In località Ca’ Marastoni, nella parrocchia di Monzone di Toano, sull’Appennino di Reggio Emilia, sorge la cappella-sacrario delle Fiamme verdi, la brigata che durante la Resistenza arruolò centinaia di valorosi cattolici, a cominciare dal loro comandante montanaro, don Domenico Orlandini, più noto come ‘Carlo’, il nome di copertura partigiana che gli rimase anche in tempi di pace.
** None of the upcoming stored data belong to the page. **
(** C3, as the source has it.  [StringFrom], [StringFromPtr],
    [UnmarshalJSON] and [UnmarshalText] produce a value whose [Valid] is
    false whenever its [String] is empty, for every argument and every
    receiver.  [NewString] stores its two arguments as they are, so its
    result satisfies the invariant exactly when the string is not empty or
    the flag is false. *)
Theorem normalising_operations :
  (forall x, normalised (null.StringFrom x)) /\
  (forall p, normalised (null.StringFromPtr p)) /\
  (forall s data, normalised (fst (null.UnmarshalJSON s data))) /\
  (forall s b, normalised (fst (null.UnmarshalText s b))) /\
  (forall x v, normalised (null.NewString x v) <-> (x <> "" \/ v = false)).
Proof.
  unfold normalised. repeat split.
  - intros x H. simpl in *. now apply nonempty_false.
  - intros [x | ] H; simpl in *; [ now apply nonempty_false | reflexivity ].
  - intros s data H.
    pose proof (UnmarshalJSON_shape s data) as Hs.
    destruct (null.UnmarshalJSON s data) as [s' err]. simpl in *.
    destruct Hs as [Hs | Hs]; [ assumption | ].
    rewrite Hs. apply nonempty_false in H. rewrite H. apply andb_false_r.
  - intros s b H. simpl in *. now apply nonempty_false.
  - intros H. simpl in H. destruct v; [ left | now right ].
    intros ->. now specialize (H eq_refl).
  - intros [Hx | ->] H; simpl in *; [ contradiction | reflexivity ].
Qed.
(** * tf2/transform_datatypes.h

    A shallow embedding of the tf2 conversion layer
    (src/tf2/include/tf2/transform_datatypes.h): the [Stamped] wrapper,
    [StampedTransform], their comparison operators and the conversions
    between geometry_msgs messages and the LinearMath value types.

    The header is written against [btScalar], the scalar type of the
    LinearMath library.  The embedding keeps that parameter: every function
    is defined once, over a type class of scalar operations, and is run at
    two instances,
    - [float], IEEE 754 binary64, which is what the compiled code computes
      with (evaluation by [vm_compute]), and
    - [R], exact real arithmetic, which is what "unit norm" and the angle
      identities are statements about.

    ROS_WARN is modelled as a writer effect: a conversion returns its
    result together with the list of warnings it emitted. *)

From Stdlib Require Import Floats.
From Stdlib Require Import ZArith Bool String List Reals Lra.
Import ListNotations.

Set Implicit Arguments.

(** ** The scalar type *)

(** The operations of [btScalar] the header and the LinearMath routines it
    calls rely on.  [bt_0_1f] is the value of the C++ literal [0.1f] (a
    binary32 number) after its conversion to the scalar type. *)
Class btScalarOps (S : Type) : Type := {
  bt_0 : S;
  bt_1 : S;
  bt_2 : S;
  bt_half : S;
  bt_0_1f : S;
  bt_add : S -> S -> S;
  bt_sub : S -> S -> S;
  bt_mul : S -> S -> S;
  bt_div : S -> S -> S;
  bt_neg : S -> S;
  btSqrt : S -> S;
  btFabs : S -> S;
  bt_ltb : S -> S -> bool;
  bt_leb : S -> S -> bool;
  bt_eqb : S -> S -> bool
}.

Declare Scope bt_scope.
Delimit Scope bt_scope with bt.
Infix "+" := bt_add : bt_scope.
Infix "-" := bt_sub : bt_scope.
Infix "*" := bt_mul : bt_scope.
Infix "/" := bt_div : bt_scope.
Notation "- a" := (bt_neg a) : bt_scope.
Notation "a <? b" := (bt_ltb a b) : bt_scope.
Notation "a >? b" := (bt_ltb b a) : bt_scope.
Notation "a <=? b" := (bt_leb a b) : bt_scope.
Notation "a >=? b" := (bt_leb b a) : bt_scope.
Notation "a ==? b" := (bt_eqb a b) (at level 70) : bt_scope.

(** binary64: the arithmetic of a C++ [double].  [0.1f] is
    13421773 * 2^-27, written here as the hexadecimal literal it is. *)
#[export] Instance double_ops : btScalarOps float := {
  bt_0 := 0%float;
  bt_1 := 1%float;
  bt_2 := 2%float;
  bt_half := 0.5%float;
  bt_0_1f := 0x1.99999ap-4%float;
  bt_add := PrimFloat.add;
  bt_sub := PrimFloat.sub;
  bt_mul := PrimFloat.mul;
  bt_div := PrimFloat.div;
  bt_neg := PrimFloat.opp;
  btSqrt := PrimFloat.sqrt;
  btFabs := PrimFloat.abs;
  bt_ltb := PrimFloat.ltb;
  bt_leb := PrimFloat.leb;
  bt_eqb := PrimFloat.eqb
}.
(** * Fact extraction helpers of the analyzer (src/analyzer/helper.cpp)

    A shallow embedding of the three emitters [output_decl],
    [output_enum_values] and [output_struct_relations], of the type graph
    walker [collect_nested_structs] behind the last one, and of the part of
    the clang/LLVM interface they consume.  The two globals of the file,
    the registry [existing_filenames] and the files written through
    [std::ofstream], form the state that every emitter threads. *)

From Stdlib Require Import ZArith String Ascii List Lia Sorted OrderedTypeEx.
From stdpp Require Import gmap strings list fin_maps pretty.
In questo luogo venerdì 26 settembre, troveranno definitiva sepoltura le spoglie di don Orlandini, traslate dal cimitero di Pianzano (Carpineti), il paese dove la sua giornata terrena si chiuse il 13 ottobre 1977 e in cui, nella canonica ove fu parroco dal 1954 al 1966, una targa lo ricorda come «sacerdote e condottiero, missionario di fede e libertà».

La nuova collocazione dei resti mortali sarà solennizzata dalla presenza, a Ca’ Marastoni, dell’arcivescovo Santo Marcianò, ordinario militare in Italia, che alle 16.30 presiederà la liturgia, cui seguiranno i saluti dei sindaci di Toano e Villa Minozzo e l’intervento di Danilo Morini, presidente dall’Associazione Liberi Partigiani Italiani-Partigiani Cattolici. Ci saranno i partigiani superstiti delle ‘Fiamme Verdi’ e i rappresentanti delle associazioni d’arma, in particolare degli Alpini: occorre ricordare infatti che la Brigata guidata da ‘Carlo’ ottenne dal presidente del Consiglio supremo della Difesa, Alessandro Casati, il riconoscimento come reparto del Regio Esercito Italiano operante dietro le linee del fronte con la denominazione di ‘Fiamme Verdi del Cusna’.

Nato il 25 maggio 1913 a Poiano, piccola frazione di Villa Minozzo (Reggio Emilia), Domenico Orlandini entrò nel Seminario minore di Marola (Carpineti), dove completò anche gli studi liceali e di teologia, venendo ordinato sacerdote il 9 giugno 1940. Nel settembre dello stes¬so anno fu inviato come vicario par¬rocchiale a Montecchio Emilia, ove introiettò gli anticorpi al fascismo, prima di diventare parroco nel pae¬se natale. Se dopo l’8 settembre 1943 ‘Carlo’ entrò da protagonista nella vicenda resistenziale fu per puro spirito di carità. La sua casa di Poiano si trasformò in un posto di raccolta e ristoro per sbandati italiani e soprattutto per i prigionieri alleati scappati dai campi di concentramento. Fu e rimase sempre anzitutto sacerdote, ribelle non per egoismo, ma per amore degli oppressi, pur avversando le loro idee ingiuste. Come comandante sentì il dovere di non essere uomo di partito, ma di rispettare le scelte partitiche, soprattutto quando era indubbia la buona fede di chi le compiva, con lo sguardo costantemente rivolto al progetto di pacificazione degli animi.

Dopo la disfatta dell’estate 1944, fu don Orlandini a riproporre con forza la riorganizzazione dell’azione militare partigiana, affidata al Cln e non a singoli capi.

La sua opera fu decisiva per tenere i collegamenti tra partigiani e forze alleate.

La stessa cappella-sacrario di Ca’ Marastoni fu voluta da ‘Carlo’ per ricordare il luogo simbolo in cui, nella Pasqua di sangue del 1° aprile 1945, le Fiamme Verdi e il battaglione alleato con paracadutisti e russi sconfissero la massiccia intrusione in territorio partigiano di truppe tedesche e della Rsi. Con la Liberazione ‘Carlo’ si congedò dalle armi e tornò al servizio della povera gente della sua montagna, tra Talada, Monzone e Pianzano. Con una parentesi giornalistica: per alcuni anni fu il responsabile della pagina reggiana de ‘L’Avvenire d’Italia’, firmandosi ‘donor’: crasi di don Orlandini, in italiano, ma in inglese ‘donatore’. Nel nome un destino.